Saturday, 5 June 2010
Their severely disabled son, Taysir, requires round-the-clock care. Neither Ramzi nor his wife can leave the five-year-old for longer than an hour. Part-asphyxiated during delivery, the boy suffers from an acute neurological disorder. He is unable to talk properly, suffers spasms and anti-convulsant medication has left him partially paralysed.
If his parents could only get him to Germany, or even just across the border to Israel, he would be able to get the specialist medical care that doctors say could lead to a full recovery. Ramzi has repeatedly appealed to the Israeli authorities to allow his son out of the tiny coastal enclave, but has been refused each time.
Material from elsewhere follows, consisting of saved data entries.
(** Splitting a grid by column loses nothing when every column is visited. *)
Lemma columns_partition (l : list Block) cs :
  NoDup cs → Forall (λ b, col b ∈ cs) l →
  (cs ≫= λ c, filter (λ b, col b = c) l) ≡ₚ l.
Proof.
  intros Hnd. revert l. induction Hnd as [|c0 cs Hc0 Hnd IH]; intros l Hl.
  - destruct l as [|b l]; [done|]. apply Forall_cons in Hl as [Hb _].
    by apply not_elem_of_nil in Hb.
  - rewrite bind_cons.
    etrans; [|apply (filter_app_complement (λ b, col b = c0) l)].
    apply Permutation_app; [done|].
    assert (E : (cs ≫= λ c, filter (λ b, col b = c) l) =
                (cs ≫= λ c, filter (λ b, col b = c)
                              (filter (λ b, ¬ col b = c0) l))).
    { apply Forall_bind_ext, Forall_forall. intros c Hc.
      rewrite list_filter_filter. apply list_filter_iff.
      intros b. split; [|tauto]. intros ->. split; [done|]. congruence. }
    rewrite E. apply IH.
    apply Forall_forall. intros b [Hb1 Hb2]%list_elem_of_filter.
    rewrite Forall_forall in Hl. specialize (Hl b Hb2).
    by apply elem_of_cons in Hl as [?|?].
Qed.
"My son is the one paying the price of this blockade, nobody else," his 37-year-old father said, sitting in a tiny flat in Gaza's Jabaliya refugee camp. "We can't do anything for him right now: we don't have the medicine."
Three years after Israel and Egypt virtually sealed their borders with Gaza in a bid to weaken the Islamist movement Hamas, the Palestinian residents of the Gaza Strip are deep in despair. Militarily, Israel can boast of success. Hamas, isolated by the siege and cowed by a devastating 22-day military offensive at the end of 2008 that killed 1,400 Palestinians, does not fire many rockets these days at Israel.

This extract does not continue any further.